◆ **WORK ORDER**
Look below for the lines from the one with "destruct (record_ok l" to the one with "- by rewrite andb_true_r.", and copy exactly those lines, both ends included.

◆ **EXTRACTED DATA**
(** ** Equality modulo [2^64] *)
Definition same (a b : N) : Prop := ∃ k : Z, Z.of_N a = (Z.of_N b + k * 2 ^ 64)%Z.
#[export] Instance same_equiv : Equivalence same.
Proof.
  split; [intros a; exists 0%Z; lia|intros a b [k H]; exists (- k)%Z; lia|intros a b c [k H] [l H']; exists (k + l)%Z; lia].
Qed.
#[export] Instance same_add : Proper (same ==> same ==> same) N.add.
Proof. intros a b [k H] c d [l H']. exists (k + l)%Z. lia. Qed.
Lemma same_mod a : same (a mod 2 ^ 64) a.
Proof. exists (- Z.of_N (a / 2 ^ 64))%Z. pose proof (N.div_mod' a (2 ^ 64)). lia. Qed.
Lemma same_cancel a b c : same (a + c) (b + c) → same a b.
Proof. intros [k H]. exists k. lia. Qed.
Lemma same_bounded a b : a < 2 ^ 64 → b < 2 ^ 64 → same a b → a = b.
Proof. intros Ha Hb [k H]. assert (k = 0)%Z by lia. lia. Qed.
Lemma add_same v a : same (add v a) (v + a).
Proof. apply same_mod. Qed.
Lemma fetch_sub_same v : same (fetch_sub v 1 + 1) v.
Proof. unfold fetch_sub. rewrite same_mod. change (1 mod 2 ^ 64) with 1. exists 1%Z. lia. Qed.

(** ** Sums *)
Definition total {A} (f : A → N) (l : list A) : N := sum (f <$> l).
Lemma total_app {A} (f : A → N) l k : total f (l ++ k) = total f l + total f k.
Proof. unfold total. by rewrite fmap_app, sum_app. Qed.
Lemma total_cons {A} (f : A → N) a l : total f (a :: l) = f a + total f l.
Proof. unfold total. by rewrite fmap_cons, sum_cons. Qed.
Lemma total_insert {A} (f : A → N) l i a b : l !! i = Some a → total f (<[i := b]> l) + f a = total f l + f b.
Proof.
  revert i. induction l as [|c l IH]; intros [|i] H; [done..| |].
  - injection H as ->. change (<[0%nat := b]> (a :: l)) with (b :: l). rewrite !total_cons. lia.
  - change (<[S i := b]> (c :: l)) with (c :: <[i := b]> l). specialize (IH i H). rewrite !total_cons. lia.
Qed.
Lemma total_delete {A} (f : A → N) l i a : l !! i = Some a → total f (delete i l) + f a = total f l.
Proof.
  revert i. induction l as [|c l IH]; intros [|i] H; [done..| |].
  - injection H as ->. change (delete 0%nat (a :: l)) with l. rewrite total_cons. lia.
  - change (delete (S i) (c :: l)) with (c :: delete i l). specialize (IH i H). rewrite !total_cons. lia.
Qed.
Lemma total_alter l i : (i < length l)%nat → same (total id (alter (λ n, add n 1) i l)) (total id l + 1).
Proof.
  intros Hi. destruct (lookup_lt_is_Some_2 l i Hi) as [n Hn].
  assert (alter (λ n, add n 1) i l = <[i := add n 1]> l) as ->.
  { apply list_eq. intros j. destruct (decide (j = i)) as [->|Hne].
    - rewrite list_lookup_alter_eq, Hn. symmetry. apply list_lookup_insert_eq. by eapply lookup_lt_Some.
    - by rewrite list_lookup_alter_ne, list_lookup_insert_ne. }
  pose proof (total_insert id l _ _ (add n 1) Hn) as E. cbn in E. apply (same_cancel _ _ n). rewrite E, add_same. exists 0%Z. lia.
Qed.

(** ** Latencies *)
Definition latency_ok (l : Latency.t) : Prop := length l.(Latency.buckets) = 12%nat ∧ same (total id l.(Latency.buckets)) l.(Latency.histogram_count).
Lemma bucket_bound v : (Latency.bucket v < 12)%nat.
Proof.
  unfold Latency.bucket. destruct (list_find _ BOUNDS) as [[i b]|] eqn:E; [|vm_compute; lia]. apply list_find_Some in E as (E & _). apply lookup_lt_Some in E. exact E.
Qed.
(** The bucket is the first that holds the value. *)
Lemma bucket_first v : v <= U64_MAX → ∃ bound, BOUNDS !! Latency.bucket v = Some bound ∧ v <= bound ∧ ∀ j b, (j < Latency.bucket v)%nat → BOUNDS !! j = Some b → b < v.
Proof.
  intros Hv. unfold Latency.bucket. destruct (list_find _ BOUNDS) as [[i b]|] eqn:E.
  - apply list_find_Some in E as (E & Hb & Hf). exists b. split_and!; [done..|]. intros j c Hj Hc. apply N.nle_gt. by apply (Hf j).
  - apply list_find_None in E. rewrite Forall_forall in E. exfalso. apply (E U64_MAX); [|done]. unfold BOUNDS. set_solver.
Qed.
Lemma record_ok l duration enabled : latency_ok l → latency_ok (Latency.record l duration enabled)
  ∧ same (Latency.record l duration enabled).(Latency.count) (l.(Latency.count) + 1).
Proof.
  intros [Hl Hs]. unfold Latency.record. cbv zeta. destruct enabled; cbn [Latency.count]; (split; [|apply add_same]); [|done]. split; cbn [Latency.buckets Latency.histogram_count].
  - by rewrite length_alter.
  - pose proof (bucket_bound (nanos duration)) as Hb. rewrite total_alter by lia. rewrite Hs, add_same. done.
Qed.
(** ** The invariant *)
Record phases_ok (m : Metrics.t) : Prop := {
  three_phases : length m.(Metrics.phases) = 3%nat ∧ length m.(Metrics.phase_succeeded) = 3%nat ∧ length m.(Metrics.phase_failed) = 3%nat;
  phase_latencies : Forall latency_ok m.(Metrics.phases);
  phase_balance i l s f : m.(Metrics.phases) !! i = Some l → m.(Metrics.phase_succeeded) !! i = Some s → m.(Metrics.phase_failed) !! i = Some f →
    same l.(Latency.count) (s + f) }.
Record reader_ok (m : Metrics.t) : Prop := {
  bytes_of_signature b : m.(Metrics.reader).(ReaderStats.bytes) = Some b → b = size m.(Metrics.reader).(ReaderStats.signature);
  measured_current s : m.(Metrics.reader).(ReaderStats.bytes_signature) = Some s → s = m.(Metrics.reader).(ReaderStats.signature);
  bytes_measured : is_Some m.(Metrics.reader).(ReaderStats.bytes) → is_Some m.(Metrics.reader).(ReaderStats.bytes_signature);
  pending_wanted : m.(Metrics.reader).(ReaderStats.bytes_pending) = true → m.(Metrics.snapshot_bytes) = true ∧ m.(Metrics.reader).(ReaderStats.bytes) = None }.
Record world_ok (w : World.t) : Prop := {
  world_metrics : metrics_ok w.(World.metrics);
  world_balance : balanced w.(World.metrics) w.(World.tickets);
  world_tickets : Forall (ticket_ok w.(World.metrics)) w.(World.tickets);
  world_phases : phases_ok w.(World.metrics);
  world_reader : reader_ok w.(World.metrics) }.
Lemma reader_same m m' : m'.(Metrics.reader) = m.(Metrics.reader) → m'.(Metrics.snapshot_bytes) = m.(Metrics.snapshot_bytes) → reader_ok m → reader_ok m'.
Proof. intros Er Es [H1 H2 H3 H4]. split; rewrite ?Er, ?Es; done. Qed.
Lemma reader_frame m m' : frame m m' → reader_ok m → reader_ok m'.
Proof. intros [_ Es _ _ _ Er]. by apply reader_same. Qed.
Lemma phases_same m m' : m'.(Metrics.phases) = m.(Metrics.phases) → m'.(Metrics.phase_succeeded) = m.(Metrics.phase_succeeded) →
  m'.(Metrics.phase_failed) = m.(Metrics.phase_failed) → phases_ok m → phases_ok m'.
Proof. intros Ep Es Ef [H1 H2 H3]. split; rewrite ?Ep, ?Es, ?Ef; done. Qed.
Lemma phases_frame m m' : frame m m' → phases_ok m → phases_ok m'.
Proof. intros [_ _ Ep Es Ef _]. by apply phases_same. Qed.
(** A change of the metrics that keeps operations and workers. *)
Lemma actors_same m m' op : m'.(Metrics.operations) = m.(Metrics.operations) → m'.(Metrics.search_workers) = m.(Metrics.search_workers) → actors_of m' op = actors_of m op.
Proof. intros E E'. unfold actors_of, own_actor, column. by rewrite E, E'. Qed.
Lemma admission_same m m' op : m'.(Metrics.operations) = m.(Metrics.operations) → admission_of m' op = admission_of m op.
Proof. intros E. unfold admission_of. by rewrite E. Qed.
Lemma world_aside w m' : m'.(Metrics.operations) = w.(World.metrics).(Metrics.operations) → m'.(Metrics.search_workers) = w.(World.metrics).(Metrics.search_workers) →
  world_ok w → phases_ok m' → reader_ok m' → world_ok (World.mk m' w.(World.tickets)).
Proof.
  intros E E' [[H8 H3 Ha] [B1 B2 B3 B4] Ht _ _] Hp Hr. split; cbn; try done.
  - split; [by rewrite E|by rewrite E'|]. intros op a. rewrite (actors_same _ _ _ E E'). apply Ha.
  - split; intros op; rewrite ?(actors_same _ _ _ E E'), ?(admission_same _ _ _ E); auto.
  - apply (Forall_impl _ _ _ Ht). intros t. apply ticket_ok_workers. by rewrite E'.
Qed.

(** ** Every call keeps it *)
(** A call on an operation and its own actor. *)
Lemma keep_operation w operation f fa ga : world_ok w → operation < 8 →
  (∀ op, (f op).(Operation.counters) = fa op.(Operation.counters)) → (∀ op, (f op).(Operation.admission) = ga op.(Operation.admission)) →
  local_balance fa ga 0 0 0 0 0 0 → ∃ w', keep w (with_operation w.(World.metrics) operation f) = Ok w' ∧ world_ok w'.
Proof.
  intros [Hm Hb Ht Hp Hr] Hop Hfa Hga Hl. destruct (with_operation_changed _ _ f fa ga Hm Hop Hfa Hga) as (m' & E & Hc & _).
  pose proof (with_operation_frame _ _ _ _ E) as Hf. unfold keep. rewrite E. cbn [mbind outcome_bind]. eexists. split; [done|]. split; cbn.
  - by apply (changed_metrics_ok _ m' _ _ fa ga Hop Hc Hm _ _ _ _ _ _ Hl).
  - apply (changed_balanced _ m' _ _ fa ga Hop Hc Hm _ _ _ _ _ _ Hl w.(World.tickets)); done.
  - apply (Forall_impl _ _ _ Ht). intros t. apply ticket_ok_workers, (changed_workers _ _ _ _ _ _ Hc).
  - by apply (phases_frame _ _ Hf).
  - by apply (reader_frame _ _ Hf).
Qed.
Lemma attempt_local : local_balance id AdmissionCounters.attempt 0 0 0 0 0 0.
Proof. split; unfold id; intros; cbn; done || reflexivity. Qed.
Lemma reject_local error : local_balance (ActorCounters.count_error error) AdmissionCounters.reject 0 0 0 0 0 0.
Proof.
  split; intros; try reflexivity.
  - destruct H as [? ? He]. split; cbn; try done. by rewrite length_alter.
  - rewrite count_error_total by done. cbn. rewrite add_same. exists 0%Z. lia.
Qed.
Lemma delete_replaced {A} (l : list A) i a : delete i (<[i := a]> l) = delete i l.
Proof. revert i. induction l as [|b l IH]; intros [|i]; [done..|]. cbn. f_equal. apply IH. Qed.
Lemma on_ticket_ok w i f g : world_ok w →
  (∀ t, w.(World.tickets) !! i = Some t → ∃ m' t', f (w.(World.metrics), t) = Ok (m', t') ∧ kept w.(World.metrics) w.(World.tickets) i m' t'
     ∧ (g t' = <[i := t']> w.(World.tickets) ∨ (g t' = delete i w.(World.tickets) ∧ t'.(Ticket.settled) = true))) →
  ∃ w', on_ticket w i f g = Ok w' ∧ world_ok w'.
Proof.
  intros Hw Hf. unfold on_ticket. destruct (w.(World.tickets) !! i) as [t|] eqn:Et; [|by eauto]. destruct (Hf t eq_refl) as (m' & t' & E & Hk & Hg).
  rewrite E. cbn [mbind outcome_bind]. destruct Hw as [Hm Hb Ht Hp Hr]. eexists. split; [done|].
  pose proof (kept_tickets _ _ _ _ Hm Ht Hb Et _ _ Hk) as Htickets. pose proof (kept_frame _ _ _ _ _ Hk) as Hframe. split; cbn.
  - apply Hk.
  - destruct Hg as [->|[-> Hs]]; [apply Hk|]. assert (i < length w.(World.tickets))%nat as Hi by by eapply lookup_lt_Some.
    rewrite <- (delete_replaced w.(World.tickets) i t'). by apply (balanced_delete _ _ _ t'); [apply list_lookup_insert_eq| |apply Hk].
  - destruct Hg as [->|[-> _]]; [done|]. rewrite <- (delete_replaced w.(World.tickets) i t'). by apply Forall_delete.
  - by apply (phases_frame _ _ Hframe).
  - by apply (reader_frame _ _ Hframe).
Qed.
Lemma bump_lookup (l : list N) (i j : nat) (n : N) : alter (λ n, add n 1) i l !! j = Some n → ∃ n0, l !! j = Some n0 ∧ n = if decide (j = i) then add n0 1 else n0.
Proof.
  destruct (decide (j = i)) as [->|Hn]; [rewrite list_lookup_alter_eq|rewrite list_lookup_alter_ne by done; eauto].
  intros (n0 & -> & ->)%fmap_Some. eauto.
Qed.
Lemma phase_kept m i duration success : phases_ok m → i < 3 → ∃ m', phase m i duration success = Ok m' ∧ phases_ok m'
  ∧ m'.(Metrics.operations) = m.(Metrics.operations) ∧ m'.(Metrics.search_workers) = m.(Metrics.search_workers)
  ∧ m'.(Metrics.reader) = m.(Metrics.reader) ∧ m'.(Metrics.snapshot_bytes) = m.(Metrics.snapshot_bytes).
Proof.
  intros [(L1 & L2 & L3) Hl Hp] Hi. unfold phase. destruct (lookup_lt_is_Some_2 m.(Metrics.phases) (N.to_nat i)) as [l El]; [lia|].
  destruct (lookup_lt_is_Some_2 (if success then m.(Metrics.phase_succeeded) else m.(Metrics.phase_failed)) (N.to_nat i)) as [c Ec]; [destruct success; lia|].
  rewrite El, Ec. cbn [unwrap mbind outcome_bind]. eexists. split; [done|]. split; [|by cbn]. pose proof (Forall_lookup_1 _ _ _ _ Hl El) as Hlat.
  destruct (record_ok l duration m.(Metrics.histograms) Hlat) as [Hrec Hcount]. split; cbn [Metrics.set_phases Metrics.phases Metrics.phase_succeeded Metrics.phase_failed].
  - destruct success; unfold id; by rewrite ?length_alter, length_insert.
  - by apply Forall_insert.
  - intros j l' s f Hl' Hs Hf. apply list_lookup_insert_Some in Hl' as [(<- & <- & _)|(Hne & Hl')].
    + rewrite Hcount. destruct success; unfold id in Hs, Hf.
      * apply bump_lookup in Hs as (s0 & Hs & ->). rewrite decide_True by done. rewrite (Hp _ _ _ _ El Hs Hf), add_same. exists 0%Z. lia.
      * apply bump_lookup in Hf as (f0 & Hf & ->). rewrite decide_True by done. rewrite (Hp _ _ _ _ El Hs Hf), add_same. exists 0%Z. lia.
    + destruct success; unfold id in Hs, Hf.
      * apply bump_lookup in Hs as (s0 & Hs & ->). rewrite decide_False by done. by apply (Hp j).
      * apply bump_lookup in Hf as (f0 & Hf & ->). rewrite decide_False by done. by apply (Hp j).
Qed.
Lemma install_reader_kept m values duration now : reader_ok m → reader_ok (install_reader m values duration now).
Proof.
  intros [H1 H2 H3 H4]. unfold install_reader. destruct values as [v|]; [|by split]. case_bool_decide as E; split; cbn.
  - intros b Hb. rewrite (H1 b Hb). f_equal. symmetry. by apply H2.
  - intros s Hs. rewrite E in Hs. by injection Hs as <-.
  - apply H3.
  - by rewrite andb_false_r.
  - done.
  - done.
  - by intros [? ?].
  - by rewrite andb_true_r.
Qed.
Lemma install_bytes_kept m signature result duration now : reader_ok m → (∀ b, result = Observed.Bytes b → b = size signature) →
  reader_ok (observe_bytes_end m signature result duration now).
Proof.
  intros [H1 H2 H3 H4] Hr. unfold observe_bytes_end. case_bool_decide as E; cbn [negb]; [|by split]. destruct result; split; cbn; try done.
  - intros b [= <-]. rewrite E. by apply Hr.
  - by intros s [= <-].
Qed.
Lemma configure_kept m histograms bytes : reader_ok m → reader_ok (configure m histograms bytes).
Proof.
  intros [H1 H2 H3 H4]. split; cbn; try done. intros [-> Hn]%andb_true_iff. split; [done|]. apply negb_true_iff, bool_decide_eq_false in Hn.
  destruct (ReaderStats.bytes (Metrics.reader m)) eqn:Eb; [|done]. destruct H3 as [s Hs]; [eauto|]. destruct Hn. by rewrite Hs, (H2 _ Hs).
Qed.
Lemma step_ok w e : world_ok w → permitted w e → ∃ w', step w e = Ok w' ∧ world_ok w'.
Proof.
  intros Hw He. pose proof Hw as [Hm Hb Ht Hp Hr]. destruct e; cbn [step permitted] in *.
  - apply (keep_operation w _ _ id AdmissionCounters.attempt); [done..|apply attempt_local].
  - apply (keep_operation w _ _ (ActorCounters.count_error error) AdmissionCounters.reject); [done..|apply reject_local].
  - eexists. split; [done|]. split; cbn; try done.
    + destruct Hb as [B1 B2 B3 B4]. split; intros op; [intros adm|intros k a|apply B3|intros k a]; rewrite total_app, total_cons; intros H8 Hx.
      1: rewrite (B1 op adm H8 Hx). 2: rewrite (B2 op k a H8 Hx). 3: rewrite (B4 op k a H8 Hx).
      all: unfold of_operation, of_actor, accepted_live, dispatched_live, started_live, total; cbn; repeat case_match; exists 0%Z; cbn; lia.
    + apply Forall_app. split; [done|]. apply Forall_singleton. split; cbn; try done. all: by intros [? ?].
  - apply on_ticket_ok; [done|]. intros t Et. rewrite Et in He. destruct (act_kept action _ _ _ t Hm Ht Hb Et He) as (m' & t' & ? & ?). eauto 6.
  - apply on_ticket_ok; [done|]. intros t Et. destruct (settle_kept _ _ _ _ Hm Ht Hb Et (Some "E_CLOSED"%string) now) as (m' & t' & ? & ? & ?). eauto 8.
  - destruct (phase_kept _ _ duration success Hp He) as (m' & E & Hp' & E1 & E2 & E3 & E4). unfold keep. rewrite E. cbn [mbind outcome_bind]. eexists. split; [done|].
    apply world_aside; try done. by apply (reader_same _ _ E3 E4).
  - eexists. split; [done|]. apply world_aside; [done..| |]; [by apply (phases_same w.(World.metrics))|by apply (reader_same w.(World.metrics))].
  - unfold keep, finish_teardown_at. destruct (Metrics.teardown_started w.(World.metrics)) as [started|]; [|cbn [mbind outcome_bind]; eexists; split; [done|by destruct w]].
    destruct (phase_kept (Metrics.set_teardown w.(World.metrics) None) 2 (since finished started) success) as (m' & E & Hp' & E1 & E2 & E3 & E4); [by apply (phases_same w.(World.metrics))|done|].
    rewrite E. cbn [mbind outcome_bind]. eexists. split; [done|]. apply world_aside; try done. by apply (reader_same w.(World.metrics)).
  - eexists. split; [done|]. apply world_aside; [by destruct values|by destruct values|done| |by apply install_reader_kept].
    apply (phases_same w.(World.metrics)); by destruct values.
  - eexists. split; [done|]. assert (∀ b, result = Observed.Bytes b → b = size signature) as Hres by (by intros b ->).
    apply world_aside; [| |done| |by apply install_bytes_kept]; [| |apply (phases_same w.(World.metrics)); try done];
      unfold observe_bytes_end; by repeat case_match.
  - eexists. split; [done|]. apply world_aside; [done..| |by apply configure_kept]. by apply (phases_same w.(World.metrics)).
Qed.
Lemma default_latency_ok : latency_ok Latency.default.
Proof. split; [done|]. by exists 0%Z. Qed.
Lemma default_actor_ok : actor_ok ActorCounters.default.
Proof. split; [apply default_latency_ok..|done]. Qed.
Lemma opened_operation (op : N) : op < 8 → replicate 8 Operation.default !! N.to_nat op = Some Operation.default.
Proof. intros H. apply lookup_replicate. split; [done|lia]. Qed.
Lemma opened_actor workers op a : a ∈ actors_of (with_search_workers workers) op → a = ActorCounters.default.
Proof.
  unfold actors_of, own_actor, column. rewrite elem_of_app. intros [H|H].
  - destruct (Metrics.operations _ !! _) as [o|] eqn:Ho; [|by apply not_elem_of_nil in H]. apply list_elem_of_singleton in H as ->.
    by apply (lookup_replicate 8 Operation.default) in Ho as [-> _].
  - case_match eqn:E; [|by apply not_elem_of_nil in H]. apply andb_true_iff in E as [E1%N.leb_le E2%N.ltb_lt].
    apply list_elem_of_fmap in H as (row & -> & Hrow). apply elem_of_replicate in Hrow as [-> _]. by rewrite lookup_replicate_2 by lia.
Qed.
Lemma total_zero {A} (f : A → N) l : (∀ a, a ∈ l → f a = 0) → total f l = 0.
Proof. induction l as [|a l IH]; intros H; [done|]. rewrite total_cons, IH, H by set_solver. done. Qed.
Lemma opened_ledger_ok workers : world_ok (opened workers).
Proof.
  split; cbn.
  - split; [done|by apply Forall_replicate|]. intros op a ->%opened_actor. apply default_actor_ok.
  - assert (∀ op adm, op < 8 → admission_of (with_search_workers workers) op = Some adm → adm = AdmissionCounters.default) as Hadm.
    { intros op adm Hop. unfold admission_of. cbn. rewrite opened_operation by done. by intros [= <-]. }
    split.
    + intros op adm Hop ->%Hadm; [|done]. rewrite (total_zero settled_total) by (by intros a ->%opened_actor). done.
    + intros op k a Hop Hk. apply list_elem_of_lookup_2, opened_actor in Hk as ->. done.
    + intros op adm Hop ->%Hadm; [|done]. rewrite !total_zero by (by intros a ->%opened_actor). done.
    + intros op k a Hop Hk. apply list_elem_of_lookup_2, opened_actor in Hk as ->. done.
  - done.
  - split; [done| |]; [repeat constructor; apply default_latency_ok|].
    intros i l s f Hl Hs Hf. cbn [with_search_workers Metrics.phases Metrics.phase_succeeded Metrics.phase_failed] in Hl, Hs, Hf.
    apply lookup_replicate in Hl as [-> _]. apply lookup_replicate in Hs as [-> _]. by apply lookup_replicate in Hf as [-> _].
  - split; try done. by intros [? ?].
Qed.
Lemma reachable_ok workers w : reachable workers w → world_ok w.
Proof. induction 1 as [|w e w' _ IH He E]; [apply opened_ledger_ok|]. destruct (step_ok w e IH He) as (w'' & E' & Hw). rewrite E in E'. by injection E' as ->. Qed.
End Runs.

◆ **EXERCISE RESULT**
  destruct (record_ok l duration m.(Metrics.histograms) Hlat) as [Hrec Hcount]. split; cbn [Metrics.set_phases Metrics.phases Metrics.phase_succeeded Metrics.phase_failed].
  - destruct success; unfold id; by rewrite ?length_alter, length_insert.
  - by apply Forall_insert.
  - intros j l' s f Hl' Hs Hf. apply list_lookup_insert_Some in Hl' as [(<- & <- & _)|(Hne & Hl')].
    + rewrite Hcount. destruct success; unfold id in Hs, Hf.
      * apply bump_lookup in Hs as (s0 & Hs & ->). rewrite decide_True by done. rewrite (Hp _ _ _ _ El Hs Hf), add_same. exists 0%Z. lia.
      * apply bump_lookup in Hf as (f0 & Hf & ->). rewrite decide_True by done. rewrite (Hp _ _ _ _ El Hs Hf), add_same. exists 0%Z. lia.
    + destruct success; unfold id in Hs, Hf.
      * apply bump_lookup in Hs as (s0 & Hs & ->). rewrite decide_False by done. by apply (Hp j).
      * apply bump_lookup in Hf as (f0 & Hf & ->). rewrite decide_False by done. by apply (Hp j).
Qed.
Lemma install_reader_kept m values duration now : reader_ok m → reader_ok (install_reader m values duration now).
Proof.
  intros [H1 H2 H3 H4]. unfold install_reader. destruct values as [v|]; [|by split]. case_bool_decide as E; split; cbn.
  - intros b Hb. rewrite (H1 b Hb). f_equal. symmetry. by apply H2.
  - intros s Hs. rewrite E in Hs. by injection Hs as <-.
  - apply H3.
  - by rewrite andb_false_r.
  - done.
  - done.
  - by intros [? ?].
  - by rewrite andb_true_r.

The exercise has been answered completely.